[Records excerpted from a collection]
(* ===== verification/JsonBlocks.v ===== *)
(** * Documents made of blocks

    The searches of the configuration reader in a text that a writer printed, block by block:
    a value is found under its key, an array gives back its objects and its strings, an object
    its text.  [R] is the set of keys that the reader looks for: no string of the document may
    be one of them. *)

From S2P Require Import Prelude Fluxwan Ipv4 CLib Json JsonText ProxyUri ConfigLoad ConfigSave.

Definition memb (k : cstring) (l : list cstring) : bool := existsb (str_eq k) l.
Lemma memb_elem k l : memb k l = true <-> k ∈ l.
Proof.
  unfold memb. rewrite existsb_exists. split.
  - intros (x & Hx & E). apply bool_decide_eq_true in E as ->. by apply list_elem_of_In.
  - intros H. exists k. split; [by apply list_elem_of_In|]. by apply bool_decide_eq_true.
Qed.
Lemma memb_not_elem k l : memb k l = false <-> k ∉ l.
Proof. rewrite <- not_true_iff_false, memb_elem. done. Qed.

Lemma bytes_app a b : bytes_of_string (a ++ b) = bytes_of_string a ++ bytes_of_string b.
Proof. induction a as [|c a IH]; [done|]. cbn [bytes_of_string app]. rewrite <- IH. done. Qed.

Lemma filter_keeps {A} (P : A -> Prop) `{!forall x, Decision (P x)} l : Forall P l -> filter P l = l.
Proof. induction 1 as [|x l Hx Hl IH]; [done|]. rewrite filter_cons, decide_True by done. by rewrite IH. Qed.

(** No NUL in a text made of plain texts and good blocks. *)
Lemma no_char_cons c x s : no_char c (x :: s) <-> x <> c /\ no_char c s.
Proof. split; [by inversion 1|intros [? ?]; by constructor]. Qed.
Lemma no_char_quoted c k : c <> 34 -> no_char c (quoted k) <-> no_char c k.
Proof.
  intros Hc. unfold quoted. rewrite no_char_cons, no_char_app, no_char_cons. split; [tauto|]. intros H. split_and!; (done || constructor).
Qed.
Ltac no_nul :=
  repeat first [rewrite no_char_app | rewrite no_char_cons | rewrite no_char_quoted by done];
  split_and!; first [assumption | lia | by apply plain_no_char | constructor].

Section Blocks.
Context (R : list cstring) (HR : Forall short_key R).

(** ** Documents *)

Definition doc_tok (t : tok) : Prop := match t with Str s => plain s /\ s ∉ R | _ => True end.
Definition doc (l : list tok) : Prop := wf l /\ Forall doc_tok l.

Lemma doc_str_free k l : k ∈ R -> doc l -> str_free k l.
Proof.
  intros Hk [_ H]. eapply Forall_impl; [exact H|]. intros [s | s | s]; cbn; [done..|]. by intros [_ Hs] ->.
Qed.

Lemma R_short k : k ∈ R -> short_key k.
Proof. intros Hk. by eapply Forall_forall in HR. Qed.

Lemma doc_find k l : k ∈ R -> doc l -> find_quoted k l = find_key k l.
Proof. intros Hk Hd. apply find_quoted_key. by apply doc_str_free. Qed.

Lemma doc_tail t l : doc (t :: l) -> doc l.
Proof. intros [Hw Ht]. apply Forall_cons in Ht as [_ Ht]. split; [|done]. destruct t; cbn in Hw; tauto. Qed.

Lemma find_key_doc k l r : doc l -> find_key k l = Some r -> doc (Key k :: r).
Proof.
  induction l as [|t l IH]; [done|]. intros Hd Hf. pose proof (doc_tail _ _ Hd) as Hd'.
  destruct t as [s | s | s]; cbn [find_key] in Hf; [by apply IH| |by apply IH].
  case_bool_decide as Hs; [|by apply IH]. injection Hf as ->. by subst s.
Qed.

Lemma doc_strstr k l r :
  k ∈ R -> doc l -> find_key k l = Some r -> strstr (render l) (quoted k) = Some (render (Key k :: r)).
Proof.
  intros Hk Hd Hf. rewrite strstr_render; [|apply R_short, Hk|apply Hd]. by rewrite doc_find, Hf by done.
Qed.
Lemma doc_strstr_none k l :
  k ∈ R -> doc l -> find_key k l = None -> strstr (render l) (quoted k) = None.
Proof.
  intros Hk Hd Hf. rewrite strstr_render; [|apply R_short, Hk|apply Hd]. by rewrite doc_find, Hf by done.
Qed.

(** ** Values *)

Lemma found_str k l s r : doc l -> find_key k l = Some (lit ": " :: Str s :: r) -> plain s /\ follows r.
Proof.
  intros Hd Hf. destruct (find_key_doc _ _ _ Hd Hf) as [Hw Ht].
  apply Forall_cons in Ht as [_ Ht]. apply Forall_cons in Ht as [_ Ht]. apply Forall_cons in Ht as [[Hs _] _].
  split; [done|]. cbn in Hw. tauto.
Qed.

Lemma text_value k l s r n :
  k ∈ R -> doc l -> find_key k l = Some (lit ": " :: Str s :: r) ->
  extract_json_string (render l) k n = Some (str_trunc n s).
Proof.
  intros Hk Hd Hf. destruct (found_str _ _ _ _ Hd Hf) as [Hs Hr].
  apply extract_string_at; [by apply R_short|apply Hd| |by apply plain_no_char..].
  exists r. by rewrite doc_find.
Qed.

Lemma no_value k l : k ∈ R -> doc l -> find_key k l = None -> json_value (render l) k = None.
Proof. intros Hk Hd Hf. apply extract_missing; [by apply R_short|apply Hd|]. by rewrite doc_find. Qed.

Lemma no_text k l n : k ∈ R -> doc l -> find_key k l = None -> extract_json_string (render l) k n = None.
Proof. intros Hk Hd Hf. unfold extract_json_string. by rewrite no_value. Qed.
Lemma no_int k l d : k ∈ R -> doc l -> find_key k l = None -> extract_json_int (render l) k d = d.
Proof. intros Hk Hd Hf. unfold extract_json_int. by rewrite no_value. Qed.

---

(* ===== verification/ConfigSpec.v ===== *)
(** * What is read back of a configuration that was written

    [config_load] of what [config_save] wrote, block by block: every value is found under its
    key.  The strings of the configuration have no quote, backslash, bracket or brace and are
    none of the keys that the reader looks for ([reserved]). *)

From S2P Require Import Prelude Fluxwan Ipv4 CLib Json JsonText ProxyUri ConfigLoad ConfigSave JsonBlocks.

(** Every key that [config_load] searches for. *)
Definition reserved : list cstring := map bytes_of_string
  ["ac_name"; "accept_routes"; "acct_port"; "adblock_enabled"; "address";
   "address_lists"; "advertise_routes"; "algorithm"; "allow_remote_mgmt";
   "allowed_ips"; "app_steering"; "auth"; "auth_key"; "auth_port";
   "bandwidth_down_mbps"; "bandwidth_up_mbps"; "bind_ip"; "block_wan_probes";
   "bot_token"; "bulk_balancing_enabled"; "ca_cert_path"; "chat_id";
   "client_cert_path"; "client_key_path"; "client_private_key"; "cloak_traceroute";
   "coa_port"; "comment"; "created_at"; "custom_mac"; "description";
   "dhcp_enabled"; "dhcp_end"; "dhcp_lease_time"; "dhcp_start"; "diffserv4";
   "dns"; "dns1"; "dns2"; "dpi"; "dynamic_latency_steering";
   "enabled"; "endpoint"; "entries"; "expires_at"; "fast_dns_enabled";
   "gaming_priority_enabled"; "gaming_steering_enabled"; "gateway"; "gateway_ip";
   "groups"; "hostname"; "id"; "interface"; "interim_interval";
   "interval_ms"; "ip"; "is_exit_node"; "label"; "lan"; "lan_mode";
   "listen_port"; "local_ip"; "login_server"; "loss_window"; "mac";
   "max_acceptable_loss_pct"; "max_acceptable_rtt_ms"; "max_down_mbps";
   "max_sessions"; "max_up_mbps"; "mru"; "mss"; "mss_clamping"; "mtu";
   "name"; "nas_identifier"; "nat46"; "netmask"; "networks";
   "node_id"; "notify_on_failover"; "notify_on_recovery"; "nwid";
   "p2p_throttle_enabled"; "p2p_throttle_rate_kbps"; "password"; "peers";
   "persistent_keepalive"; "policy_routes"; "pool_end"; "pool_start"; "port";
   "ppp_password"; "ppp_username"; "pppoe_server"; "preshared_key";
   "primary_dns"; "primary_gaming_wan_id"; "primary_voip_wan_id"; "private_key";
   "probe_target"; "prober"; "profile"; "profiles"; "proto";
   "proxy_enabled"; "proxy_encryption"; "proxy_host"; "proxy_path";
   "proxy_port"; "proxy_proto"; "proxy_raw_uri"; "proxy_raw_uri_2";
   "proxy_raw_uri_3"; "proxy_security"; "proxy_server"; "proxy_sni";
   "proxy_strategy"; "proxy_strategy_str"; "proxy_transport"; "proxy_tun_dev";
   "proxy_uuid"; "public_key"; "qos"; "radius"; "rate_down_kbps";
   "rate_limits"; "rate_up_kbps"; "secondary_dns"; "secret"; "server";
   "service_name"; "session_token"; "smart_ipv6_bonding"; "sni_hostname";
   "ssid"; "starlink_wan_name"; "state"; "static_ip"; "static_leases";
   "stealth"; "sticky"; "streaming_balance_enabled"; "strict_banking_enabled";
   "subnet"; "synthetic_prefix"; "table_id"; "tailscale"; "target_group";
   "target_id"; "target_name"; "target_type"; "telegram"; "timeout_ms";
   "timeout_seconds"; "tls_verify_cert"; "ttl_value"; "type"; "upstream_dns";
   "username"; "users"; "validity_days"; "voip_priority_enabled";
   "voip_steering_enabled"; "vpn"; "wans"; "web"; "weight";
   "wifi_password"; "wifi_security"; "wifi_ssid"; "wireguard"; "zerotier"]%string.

--

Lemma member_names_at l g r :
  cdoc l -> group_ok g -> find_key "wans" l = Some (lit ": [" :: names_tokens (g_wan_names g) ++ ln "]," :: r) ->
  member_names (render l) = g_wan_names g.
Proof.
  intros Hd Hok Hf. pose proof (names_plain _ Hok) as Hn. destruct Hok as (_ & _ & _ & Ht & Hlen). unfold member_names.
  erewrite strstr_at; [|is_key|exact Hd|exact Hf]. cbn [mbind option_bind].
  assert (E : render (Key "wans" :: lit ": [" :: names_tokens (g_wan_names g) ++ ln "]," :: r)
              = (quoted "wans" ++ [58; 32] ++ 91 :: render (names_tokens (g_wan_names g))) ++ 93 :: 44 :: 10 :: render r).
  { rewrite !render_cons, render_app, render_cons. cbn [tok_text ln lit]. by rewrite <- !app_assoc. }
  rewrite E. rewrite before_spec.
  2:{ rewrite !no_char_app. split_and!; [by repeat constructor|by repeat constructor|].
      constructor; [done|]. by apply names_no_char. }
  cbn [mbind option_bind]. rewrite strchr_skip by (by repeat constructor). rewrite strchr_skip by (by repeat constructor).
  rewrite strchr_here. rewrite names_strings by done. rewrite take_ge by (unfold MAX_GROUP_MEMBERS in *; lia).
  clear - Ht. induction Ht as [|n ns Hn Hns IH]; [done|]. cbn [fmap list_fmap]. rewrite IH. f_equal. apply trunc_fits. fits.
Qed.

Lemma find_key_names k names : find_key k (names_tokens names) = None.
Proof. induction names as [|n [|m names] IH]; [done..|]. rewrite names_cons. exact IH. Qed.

:: About this exercise ::
Among the lines above, find those holding the word "looks" and state how many there are, number only.

:: Exercise answer ::
2